Design intuitive, meaningful interactions grounded in user goals and cognitive principles. Use when designing component behaviors, user flows, feedback systems, error handling, loading states, transitions, accessibility, keyboard navigation, touch/gesture interactions, or when evaluating interaction quality. Also use for modal vs modeless decisions, direct manipulation patterns, input device considerations, emotional/dramatic aspects of UX, or when asked about making interfaces feel responsive, humane, and goal-directed.

# SKILL.md


name: interaction-design
description: Design intuitive, meaningful interactions grounded in user goals and cognitive principles.

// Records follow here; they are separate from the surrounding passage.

(* ===== verification/Mkfs.v ===== *)
(** * The disk image builder: definitions

    tools/mkfs.c. The staging directory of the host is a value of type [hostdir],
    in the order in which readdir returns its entries; a file that cannot be
    opened, a directory that cannot, and an entry for which stat fails are
    values too. Strings are their
    characters, without the terminator. [exit(1)] is a panic. [junk] and
    [junk_block] are what the stack holds in variables that the code does not
    initialise: the rest of the name of an entry, and the first buffer of a file. *)

From S2P Require Import Prelude FsTypes Block.

Definition DISK_SIZE_BLOCKS : Z := 8192.
Definition MAX_PATH_LEN : nat := 256.
Definition NO_INDEX : Z := 4294967295.

(** ** The host *)

Inductive host :=
| HFile (data : option (list Z))
| HDir (opened : bool) (l : hostdir)
| HOther
| HGone
with hostdir :=
| HEnd
| HEntry (name : list Z) (h : host) (rest : hostdir).

(** ** State *)

Record mkfs_dir := MkfsDir { md_inum : Z; md_path : list Z; entries : list fsdirent }.

(** [image] is the array [disk]; [file_inodes] the array of main; [dirs] holds
    [num_dirs] elements and [entries] [entry_count]. *)
Record mkfs := Mkfs {
  image : disk;
  free_bitmap : list Z;
  freeblock : Z;
  freeinode : Z;
  dirs : list mkfs_dir;
  file_inodes : list dinode
}.

Definition set_image (f : disk → disk) (s : mkfs) : mkfs :=
  Mkfs (f (image s)) (free_bitmap s) (freeblock s) (freeinode s) (dirs s) (file_inodes s).
Definition set_free_bitmap (f : list Z → list Z) (s : mkfs) : mkfs :=
  Mkfs (image s) (f (free_bitmap s)) (freeblock s) (freeinode s) (dirs s) (file_inodes s).
Definition set_freeblock (b : Z) (s : mkfs) : mkfs :=
  Mkfs (image s) (free_bitmap s) b (freeinode s) (dirs s) (file_inodes s).
Definition set_freeinode (n : Z) (s : mkfs) : mkfs :=
  Mkfs (image s) (free_bitmap s) (freeblock s) n (dirs s) (file_inodes s).
Definition set_dirs (f : list mkfs_dir → list mkfs_dir) (s : mkfs) : mkfs :=
  Mkfs (image s) (free_bitmap s) (freeblock s) (freeinode s) (f (dirs s)) (file_inodes s).
Definition set_file_inodes (f : list dinode → list dinode) (s : mkfs) : mkfs :=
  Mkfs (image s) (free_bitmap s) (freeblock s) (freeinode s) (dirs s) (f (file_inodes s)).

(** Access to [file_inodes[n]]. *)
Definition file_inode (n : Z) : M mkfs dinode := l ← gets file_inodes; expect (zlookup l n).
Definition upd_file_inode (n : Z) (f : dinode → dinode) : M mkfs unit :=
  _ ← file_inode n; modify (set_file_inodes (zupdate n f)).

(** ** Blocks *)

Definition mark_allocated (block : Z) : M mkfs unit :=
  l ← gets free_bitmap;
  _ ← expect (zlookup l (block / 8));
  modify (set_free_bitmap (zupdate (block / 8) (λ y, Z.lor y (Z.shiftl 1 (block mod 8))))).

Definition balloc : M mkfs Z :=
  b ← gets freeblock;
  if b >=? DISK_SIZE_BLOCKS then panic else
  modify (set_freeblock (b + 1));;
  mark_allocated b;;
  mret b.

Definition write_block (block : Z) (buf : list Z) : M mkfs unit :=
  if (0 <=? block) && (block <? DISK_SIZE_BLOCKS) then modify (set_image (set_blk block buf)) else fault.

Section junk.
Variable junk : Z → list Z → list Z.
Variable junk_block : Z → list Z.

(** ** Directories *)

(** A directory entry on the stack: [strcpy] writes the name and its terminator
    and leaves the rest. *)
Definition new_dirent (n : Z) (name : list Z) : fsdirent :=
  Dirent (u16 n) (name ++ 0 :: drop (length name + 1) (junk n name)).

(** [strrchr(path, '/')]: what is in front of the last slash, and behind it. *)
Fixpoint last_slash (l : list Z) : option (list Z * list Z) :=
  match l with
  | [] => None
  | c :: l' =>
      match last_slash l' with
      | Some (a, b) => Some (c :: a, b)
      | None => if c =? 47 then Some ([], l') else None
      end
  end.

Definition split_path (path : list Z) : list Z * list Z :=
  match last_slash path with Some p => p | None => ([], path) end.

(** [dirs[i].inum == inum]: the entry goes into the first such directory. *)
Definition add_entry (dir_inum inum : Z) (name : list Z) : M mkfs unit :=
  ds ← gets dirs;
  match list_find (λ d, md_inum d = dir_inum) ds with
  | None => panic
  | Some (i, d) =>
      if (64 <=? length (entries d))%nat then panic else
      modify (set_dirs (alter (λ d, MkfsDir (md_inum d) (md_path d) (entries d ++ [new_dirent inum name])) i))
  end.

(** The next inode number, with [type] and an empty contents. *)
Definition new_inode (type : Z) : M mkfs Z :=
  n ← gets freeinode;
  modify (set_freeinode (n + 1));;
  if n >=? MAX_DIR_ENTRIES then panic else
  upd_file_inode n (λ ip, Dinode type (major ip) (minor ip) 1 0 (addrs ip) (d_pad ip));;
  mret n.

Fixpoint get_or_create_dir (fuel : nat) (dir_path : list Z) : M mkfs Z :=
  match fuel with
  | O => hang
  | S fuel =>
      if bool_decide (dir_path = []) then mret 1 else
      ds ← gets dirs;
      match list_find (λ d, md_path d = dir_path) ds with
      | Some (_, d) => mret (md_inum d)
      | None =>
          let '(parent_path, dir_name) := split_path dir_path in
          if DIRSIZ <=? Z.of_nat (length dir_name) then panic else
          parent_inum ← get_or_create_dir fuel parent_path;
          inum ← new_inode FT_DIRECTORY;
          ds ← gets dirs;
          if (64 <=? length ds)%nat then fault else
          modify (set_dirs (λ l, l ++ [MkfsDir inum dir_path [new_dirent inum [46]; new_dirent parent_inum [46; 46]]]));;
          add_entry parent_inum inum dir_name;;
          mret inum
      end
  end.

(** ** Files *)

(** The local variables of [add_file]. *)
Record locals := Locals {
  block_index : Z;
  indirect_block : Z;
  indirect_addrs : list Z;
  dindirect_addrs : list Z;
  dsub_addrs : list Z;
  active_d_idx : Z;
  file_buf : list Z
  }.

Definition locals_zero (inum : Z) : locals :=
  Locals 0 0 (zeros 256) (zeros 256) (zeros 256) NO_INDEX (junk_block inum).

(** The part of the loop that records data block [db] of inode [inum]. *)
Definition record_block (inum db : Z) (v : locals) : M mkfs locals :=
  if block_index v <? NDIRECT then
    upd_file_inode inum (set_addr (block_index v) db);;
    mret v
  else if block_index v - NDIRECT <? NINDIRECT then
         v ← (if indirect_block v =? 0 then
                b ← balloc;
                upd_file_inode inum (set_addr NDIRECT b);;
                mret (Locals (block_index v) b (zeros 256) (dindirect_addrs v) (dsub_addrs v) (active_d_idx v) (file_buf v))
              else mret v);
         mret (Locals (block_index v) (indirect_block v) (<[Z.to_nat (block_index v - NDIRECT) := db]> (indirect_addrs v))
           (dindirect_addrs v) (dsub_addrs v) (active_d_idx v) (file_buf v))
       else
  let dfbn := block_index v - NDIRECT - NINDIRECT in
  if dfbn >=? NDINDIRECT then panic else
  let d_idx := dfbn / NINDIRECT in
  let i_idx := dfbn mod NINDIRECT in
  ip ← file_inode inum;
  top ← expect (zlookup (addrs ip) (NDIRECT + 1));
  v ← (if top =? 0 then
         b ← balloc;
         upd_file_inode inum (set_addr (NDIRECT + 1) b);;
         mret (Locals (block_index v) (indirect_block v) (indirect_addrs v) (zeros 256) (dsub_addrs v) (active_d_idx v) (file_buf v))
       else mret v);
  v ← (if negb (d_idx =? active_d_idx v) then
         (if negb (active_d_idx v =? NO_INDEX) then
            sub ← expect (zlookup (dindirect_addrs v) (active_d_idx v));
            if negb (sub =? 0) then write_block sub (unwords (dsub_addrs v)) else mret tt
          else mret tt);;
         sub ← expect (zlookup (dindirect_addrs v) d_idx);
         tbl ← (if sub =? 0 then b ← balloc; mret (<[Z.to_nat d_idx := b]> (dindirect_addrs v)) else mret (dindirect_addrs v));
         mret (Locals (block_index v) (indirect_block v) (indirect_addrs v) tbl (zeros 256) d_idx (file_buf v))
       else mret v);
  mret (Locals (block_index v) (indirect_block v) (indirect_addrs v) (dindirect_addrs v)
    (<[Z.to_nat i_idx := db]> (dsub_addrs v)) (active_d_idx v) (file_buf v)).

(** One round of the loop: [n = fread(file_buf, 1, BSIZE, f)] and what follows. *)
Definition add_block (inum : Z) (st : list Z * locals) : M mkfs (list Z * locals + locals) :=
  let '(data, v) := st in
  let n := Nat.min 1024 (length data) in
  if (n =? 0)%nat then mret (inr v) else
  let buf := take n data ++ drop n (file_buf v) in
  db ← balloc;
  write_block db buf;;
  upd_file_inode inum (λ ip, set_size (u32 (size ip + Z.of_nat n)) ip);;
  v ← record_block inum db v;
  mret (inl (drop n data, Locals (block_index v + 1) (indirect_block v) (indirect_addrs v) (dindirect_addrs v)
    (dsub_addrs v) (active_d_idx v) (zeros 1024))).

(** The tables that are still in memory. *)
Definition flush_tables (inum : Z) (v : locals) : M mkfs unit :=
  (if negb (indirect_block v =? 0) then write_block (indirect_block v) (unwords (indirect_addrs v)) else mret tt);;
  ip ← file_inode inum;
  top ← expect (zlookup (addrs ip) (NDIRECT + 1));
  if negb (top =? 0) then
    write_block top (unwords (dindirect_addrs v));;
    if negb (active_d_idx v =? NO_INDEX) then
      sub ← expect (zlookup (dindirect_addrs v) (active_d_idx v));
      if negb (sub =? 0) then write_block sub (unwords (dsub_addrs v)) else mret tt
    else mret tt
  else mret tt.

Definition add_file (data : option (list Z)) (fs_path : list Z) : M mkfs unit :=
  let '(dir_part, file_part) := split_path fs_path in
  if (MAX_PATH_LEN <=? length dir_part)%nat then panic else
  if DIRSIZ <=? Z.of_nat (length file_part) then panic else
  match data with
  | None => panic
  | Some data =>
      inum ← new_inode FT_FILE;
      v ← loop (length data + 1) (add_block inum) (data, locals_zero inum);
      flush_tables inum v;;
      dir_inum ← get_or_create_dir (S (length dir_part)) dir_part;
      add_entry dir_inum inum file_part
  end.

(** ** The staging directory *)

(** [snprintf(next_fs, 256, "%s/%s", fs_path, name)] *)
Definition next_fs (fs_path name : list Z) : list Z :=
  take 255 (if bool_decide (fs_path = []) then name else fs_path ++ 47 :: name).

Fixpoint traverse_dir (fs_path : list Z) (d : hostdir) : M mkfs unit :=
  match d with
  | HEnd => mret tt
  | HEntry name h rest =>
      (if bool_decide (name = [46]) || bool_decide (name = [46; 46]) then mret tt else
        match h with
        | HDir opened d' =>
            get_or_create_dir (S (length (next_fs fs_path name))) (next_fs fs_path name);;
            (if opened then traverse_dir (next_fs fs_path name) d' else panic)
        | HFile data => add_file data (next_fs fs_path name)
        | HOther => mret tt
        | HGone => panic
        end);;
      traverse_dir fs_path rest
  end.

(** ** The image *)

Definition mkfs_sb : superblock :=
  Superblock XV6_FS_MAGIC DISK_SIZE_BLOCKS (DISK_SIZE_BLOCKS - 7) MAX_DIR_ENTRIES 2 6.

Definition pad_block (l : list Z) : list Z := take 1024 (l ++ zeros 1024).

(** The blocks of one directory, and its inode. *)
Definition write_dir (d : mkfs_dir) : M mkfs unit :=
  let data := concat (encode_dirent <$> entries d) in
  let dir_size_bytes := Z.of_nat (length (entries d)) * 32 in
  upd_file_inode (md_inum d) (set_size dir_size_bytes);;
  let dir_blocks_needed := (dir_size_bytes + BSIZE - 1) / BSIZE in
  if dir_blocks_needed >? NDIRECT then panic else
  loop (S (Z.to_nat dir_blocks_needed)) (λ block_idx,
    if block_idx <? dir_blocks_needed then
      db ← balloc;
      write_block db (pad_block (sub data (Z.to_nat (block_idx * BSIZE)) 1024));;
      upd_file_inode (md_inum d) (set_addr block_idx db);;
      mret (inl (block_idx + 1))
    else mret (inr tt)) 0.

Fixpoint for_each {A} (f : A → M mkfs unit) (l : list A) : M mkfs unit :=
  match l with [] => mret tt | x :: l => f x;; for_each f l end.

(** Inodes to block [block] of the inode area. *)
Definition write_inodes (block : Z) : M mkfs unit :=
  l ← gets file_inodes;
  write_block block (concat ((λ idx,
    let inum := (block - 2) * IPB + idx in
    if (1 <=? inum) && (inum <? MAX_DIR_ENTRIES) then encode_dinode (default dinode_zero (zlookup l inum)) else zeros 128)
    <$> seqZ 0 8)).

Definition mkfs_init : mkfs :=
  Mkfs (Disk 16384 ∅) (zeros 1024) 7 2 [] (replicate 64 dinode_zero).

(** [main]; [staging] is the directory of the command line, if there is one. *)
Definition mkfs_main (staging : option (bool * hostdir)) : M mkfs unit :=
  for_each mark_allocated (seqZ 0 7);;
  write_block 1 (pad_block (encode_superblock mkfs_sb));;
  upd_file_inode 1 (λ ip, Dinode FT_DIRECTORY (major ip) (minor ip) 1 0 (addrs ip) (d_pad ip));;
  modify (set_dirs (λ _, [MkfsDir 1 [] [new_dirent 1 [46]; new_dirent 1 [46; 46]]]));;
  (match staging with
   | Some (opened, d) => if opened then traverse_dir [] d else panic
   | None => mret tt
   end);;
  ds ← gets dirs;
  for_each write_dir ds;;
  for_each write_inodes (seqZ 2 4);;
  bm ← gets free_bitmap;
  write_block 6 bm.
End junk.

Use when designing component behaviors, user flows, feedback systems, error handling, loading states, transitions, accessibility, keyboard navigation, touch/gesture interactions, or when evaluating interaction quality. Also use for modal vs modeless decisions, direct manipulation patterns, input device considerations, emotional/dramatic aspects of UX, or when asked about making interfaces feel responsive, humane, and goal-directed.


Interaction Design

Design interactions that help real people accomplish real goals with minimum friction and maximum meaning.

The Fundamental Question

Before any pattern or timing value, ask: What is the user trying to accomplish, and how does this interaction help or hinder that goal?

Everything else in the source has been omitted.